Data excerpts
# # # # # # #
(** * anki-desktop-docker: the provisioning scripts

    A shallow embedding of [scripts/get_anki_synckey.py] and
    [scripts/setup_anki.py].  The scripts are sequential glue around
    [requests], [zstandard], [json], [sqlite3], [zipfile] and the file
    system, so the embedding has three layers:

    - [Python]: the values the scripts handle (what [json.loads] can
      return), the exceptions they catch, and the few builtins applied to
      those values ([in], subscripting, slicing, truth testing,
      [dict.update]);
    - [Runtime]: what the interpreter would do around the scripts: the
      file system, the ordered record of observable effects, a
      state-and-exception monad with [try]/[except], and the interface of
      the third-party libraries, which is a record [Lib] the scripts are
      parametric in;
    - [get_anki_synckey] and [setup_anki]: the functions of the two
      scripts, statement by statement. *)

From Stdlib Require Import SpecFloat Ascii String.
From stdpp Require Import base option list gmap strings pretty.

Local Open Scope Z_scope.

(** ** Python values, exceptions and builtins *)
Module Python.

(** [str] is a sequence of characters and [bytes] a sequence of octets;
    a character of this model is one of the code points U+0000-U+00FF. *)
Definition bytes := list Byte.byte.

(** The values [json.loads] produces, which are also the values the
    scripts build themselves ([None], flags, numbers, strings, lists and
    insertion-ordered dicts with string keys). *)
#[warnings="-register-all"]
Inductive value : Type :=
  | VNone
  | VBool (b : bool)
  | VInt (n : Z)
  | VFloat (f : spec_float)
  | VStr (s : string)
  | VList (items : list value)
  | VDict (entries : list (string * value)).

(** [type(v).__name__], as it appears in the interpreter's messages. *)
Definition type_name (v : value) : string :=
  match v with
  | VNone => "NoneType"
  | VBool _ => "bool"
  | VInt _ => "int"
  | VFloat _ => "float"
  | VStr _ => "str"
  | VList _ => "list"
  | VDict _ => "dict"
  end.

(** [bool(v)]: the test behind [if v], [not v] and [x or y]. *)
Definition truthy (v : value) : bool :=
  match v with
  | VNone => false
  | VBool b => b
  | VInt n => negb (n =? 0)
  | VFloat (S754_zero _) => false
  | VFloat _ => true
  | VStr s => negb (String.eqb s "")
  | VList items => match items with [] => false | _ => true end
  | VDict entries => match entries with [] => false | _ => true end
  end.

(** *** Dicts

    A dict keeps its keys in insertion order; assigning to a key that is
    present replaces the value in place, assigning to a new key appends. *)
Definition dict := list (string * value).

Fixpoint dict_get (d : dict) (k : string) : option value :=
  match d with
  | [] => None
  | (k', v) :: rest => if String.eqb k' k then Some v else dict_get rest k
  end.

Definition dict_has (d : dict) (k : string) : bool :=
  match dict_get d k with Some _ => true | None => false end.

(** [d[k] = v] *)
Fixpoint dict_set (d : dict) (k : string) (v : value) : dict :=
  match d with
  | [] => [(k, v)]
  | (k', v') :: rest =>
      if String.eqb k' k then (k', v) :: rest
      else (k', v') :: dict_set rest k v
  end.

(** [d.update(other)]: the entries of [other] are assigned in order. *)
Definition dict_update (d other : dict) : dict :=
  fold_left (fun acc kv => dict_set acc kv.1 kv.2) other d.

(** A dict display [{k1: v1, ...}]: later duplicates win. *)
Definition dict_of (entries : list (string * value)) : dict :=
  dict_update [] entries.

(** *** Strings *)

(** [s.startswith(prefix)] *)
Fixpoint str_startswith (prefix s : string) : bool :=
  match prefix with
  | EmptyString => true
  | String a prefix' =>
      match s with
      | EmptyString => false
      | String b s' => Ascii.eqb a b && str_startswith prefix' s'
      end
  end.

(** [needle in haystack] on two strings: substring search. *)
Fixpoint str_contains (needle haystack : string) : bool :=
  str_startswith needle haystack ||
  match haystack with
  | EmptyString => false
  | String _ rest => str_contains needle rest
  end.

(** [s[:n]] *)
Definition str_take (n : nat) (s : string) : string := String.substring 0 n s.

(** [s[-n:]] for [n > 0] *)
Definition str_last (n : nat) (s : string) : string :=
  String.substring (String.length s - n)%nat n s.

(** [s.split(sep)] for a one-character separator. *)
Fixpoint str_split_go (sep : ascii) (cur : string) (s : string) : list string :=
  match s with
  | EmptyString => [String.rev cur]
  | String c rest =>
      if Ascii.eqb c sep then String.rev cur :: str_split_go sep "" rest
      else str_split_go sep (String c cur) rest
  end.

Definition str_split (sep : ascii) (s : string) : list string :=
  str_split_go sep "" s.

(** [c * n] for a one-character string. *)
Fixpoint str_repeat (c : ascii) (n : nat) : string :=
  match n with
  | O => ""
  | S n' => String c (str_repeat c n')
  end.

(** [s.endswith(suffix)] *)
Definition str_endswith (suffix s : string) : bool :=
  str_startswith (String.rev suffix) (String.rev s).

(** The longest prefix without a line feed: what [.+] can match. *)
Fixpoint until_newline (s : string) : string :=
  match s with
  | EmptyString => EmptyString
  | String c rest =>
      if Ascii.eqb c "010"%char then EmptyString
      else String c (until_newline rest)
  end.

(** [s[n:]] *)
Definition str_drop (n : nat) (s : string) : string :=
  String.substring n (String.length s - n)%nat s.

(** [re.match(prefix + "(.+)", s)]: group 1 of the match, if any. *)
Definition match_after (prefix s : string) : option string :=
  if str_startswith prefix s then
    match until_newline (str_drop (String.length prefix) s) with
    | EmptyString => None
    | group => Some group
    end
  else None.

(** [s.encode('utf-8')] on code points below U+0100: one octet below
    U+0080, two octets from there on. *)
Definition encode_char (c : ascii) : bytes :=
  let n := N_of_ascii c in
  if (n <? 128)%N then [default Byte.x00 (Byte.of_N n)]
  else [default Byte.x00 (Byte.of_N (192 + N.shiftr n 6));
        default Byte.x00 (Byte.of_N (128 + N.land n 63))].

Fixpoint encode_utf8 (s : string) : bytes :=
  match s with
  | EmptyString => []
  | String c rest => encode_char c ++ encode_utf8 rest
  end.

(** *** Exceptions

    The classes that a handler of the scripts names or that the modelled
    operations raise, with the part of the class hierarchy between them.
    What [except Exception] does not catch ([KeyboardInterrupt],
    [SystemExit]) comes from outside the exchange and is not modelled. *)
Inductive exc_class : Type :=
  | Exception
  | OSError
  | FileExistsError
  | RequestException
  | Timeout
  | ValueError
  | JSONDecodeError
  | UnicodeDecodeError
  | ZstdError
  | TypeError
  | AttributeError
  | KeyError
  | IndexError
  | BadZipFile
  | OperationalError
  | IntegrityError.

Global Instance exc_class_eq_dec : EqDecision exc_class.
Proof. solve_decision. Defined.

(** The direct base class; [Exception] is the root of what is modelled. *)
Definition base_class (c : exc_class) : option exc_class :=
  match c with
  | Exception => None
  | FileExistsError => Some OSError
  | RequestException => Some OSError
  | Timeout => Some RequestException
  | JSONDecodeError => Some ValueError
  | UnicodeDecodeError => Some ValueError
  | _ => Some Exception
  end.

Fixpoint issubclass_fuel (fuel : nat) (c d : exc_class) : bool :=
  bool_decide (c = d) ||
  match fuel, base_class c with
  | S fuel', Some b => issubclass_fuel fuel' b d
  | _, _ => false
  end.

(** No chain of base classes is longer than four. *)
Definition issubclass (c d : exc_class) : bool := issubclass_fuel 4 c d.

(** A raised exception: its class and [str(e)]. *)
Record exc : Type := Exc { exc_cls : exc_class; exc_str : string }.

Definition isinstance (e : exc) (d : exc_class) : bool :=
  issubclass (exc_cls e) d.

End Python.

(** ** The interpreter around the scripts *)
Module Runtime.
Import Python.

(** *** The file system

    A [pathlib.Path] is its sequence of components; the root of an
    absolute path is an empty first component, and a directory node like
    any other. *)
Definition path := list string.

(** [p / name] *)
Definition path_join (p : path) (name : string) : path := p ++ [name].

(** [str(p)] *)
Definition path_str (p : path) : string := String.concat "/" p.

(** An SQLite statement the scripts execute. *)
Inductive sql : Type :=
  | CreateProfilesTable
  | InsertProfile (name : string) (data : bytes).

(** What a path holds: a directory, a file with its octets, or a
    database file with the statements committed to it. *)
Inductive node : Type :=
  | Directory
  | File (data : bytes)
  | Database (committed : list sql).

(** *** Observable effects, in the order they happen *)
Inductive event : Type :=
  | Stdout (line : string)
  | Stderr (line : string)
  | HttpPost (url : string) (data : bytes) (headers : list (string * string))
             (timeout : Z)
  | HttpGet (url : string) (allow_redirects : bool) (timeout : Z)
  | ZstdDecompress (data : bytes) (max_output_size : Z)
  | ZstdStreamRead (data : bytes)
  | JsonLoads (data : bytes)
  | JsonLoadsStr (text : string)
  | FsExists (p : path)
  | FsRead (p : path)
  | FsWrite (p : path)
  | FsMkdir (p : path)
  | SqlExecute (p : path) (stmt : sql)
  | SqlCommit (p : path).

Record state : Type := State {
  fs : gmap path node;
  trace : list event
}.

(** *** Computations: a final state, and a value or a raised exception *)
Inductive result (A : Type) : Type :=
  | Ret (a : A)
  | Raise (e : exc).
Arguments Ret {A} a.
Arguments Raise {A} e.

Definition M (A : Type) : Type := state -> result A * state.

Definition ret {A} (a : A) : M A := fun st => (Ret a, st).

Definition raise {A} (e : exc) : M A := fun st => (Raise e, st).

Definition bind {A B} (m : M A) (k : A -> M B) : M B :=
  fun st =>
    match m st with
    | (Ret a, st') => k a st'
    | (Raise e, st') => (Raise e, st')
    end.

Declare Scope py_scope.
Delimit Scope py_scope with py.
Bind Scope py_scope with M.
Notation "x <- m ;; k" := (bind m (fun x => k))
  (at level 100, m at next level, k at level 200, right associativity)
  : py_scope.
Notation "m ;; k" := (bind m (fun _ => k))
  (at level 100, k at level 200, right associativity) : py_scope.
Open Scope py_scope.

(** A handler clause [except cls as e: body]. *)
Definition clause (A : Type) : Type := exc_class * (exc -> M A).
# # # # # # #
### What to do
Only the lines from the beginning of the entries through the line bearing "VList items =>" should be returned, each exactly as written.

### Answer
(** * anki-desktop-docker: the provisioning scripts

    A shallow embedding of [scripts/get_anki_synckey.py] and
    [scripts/setup_anki.py].  The scripts are sequential glue around
    [requests], [zstandard], [json], [sqlite3], [zipfile] and the file
    system, so the embedding has three layers:

    - [Python]: the values the scripts handle (what [json.loads] can
      return), the exceptions they catch, and the few builtins applied to
      those values ([in], subscripting, slicing, truth testing,
      [dict.update]);
    - [Runtime]: what the interpreter would do around the scripts: the
      file system, the ordered record of observable effects, a
      state-and-exception monad with [try]/[except], and the interface of
      the third-party libraries, which is a record [Lib] the scripts are
      parametric in;
    - [get_anki_synckey] and [setup_anki]: the functions of the two
      scripts, statement by statement. *)

From Stdlib Require Import SpecFloat Ascii String.
From stdpp Require Import base option list gmap strings pretty.

Local Open Scope Z_scope.

(** ** Python values, exceptions and builtins *)
Module Python.

(** [str] is a sequence of characters and [bytes] a sequence of octets;
    a character of this model is one of the code points U+0000-U+00FF. *)
Definition bytes := list Byte.byte.

(** The values [json.loads] produces, which are also the values the
    scripts build themselves ([None], flags, numbers, strings, lists and
    insertion-ordered dicts with string keys). *)
#[warnings="-register-all"]
Inductive value : Type :=
  | VNone
  | VBool (b : bool)
  | VInt (n : Z)
  | VFloat (f : spec_float)
  | VStr (s : string)
  | VList (items : list value)
  | VDict (entries : list (string * value)).

(** [type(v).__name__], as it appears in the interpreter's messages. *)
Definition type_name (v : value) : string :=
  match v with
  | VNone => "NoneType"
  | VBool _ => "bool"
  | VInt _ => "int"
  | VFloat _ => "float"
  | VStr _ => "str"
  | VList _ => "list"
  | VDict _ => "dict"
  end.

(** [bool(v)]: the test behind [if v], [not v] and [x or y]. *)
Definition truthy (v : value) : bool :=
  match v with
  | VNone => false
  | VBool b => b
  | VInt n => negb (n =? 0)
  | VFloat (S754_zero _) => false
  | VFloat _ => true
  | VStr s => negb (String.eqb s "")
  | VList items => match items with [] => false | _ => true end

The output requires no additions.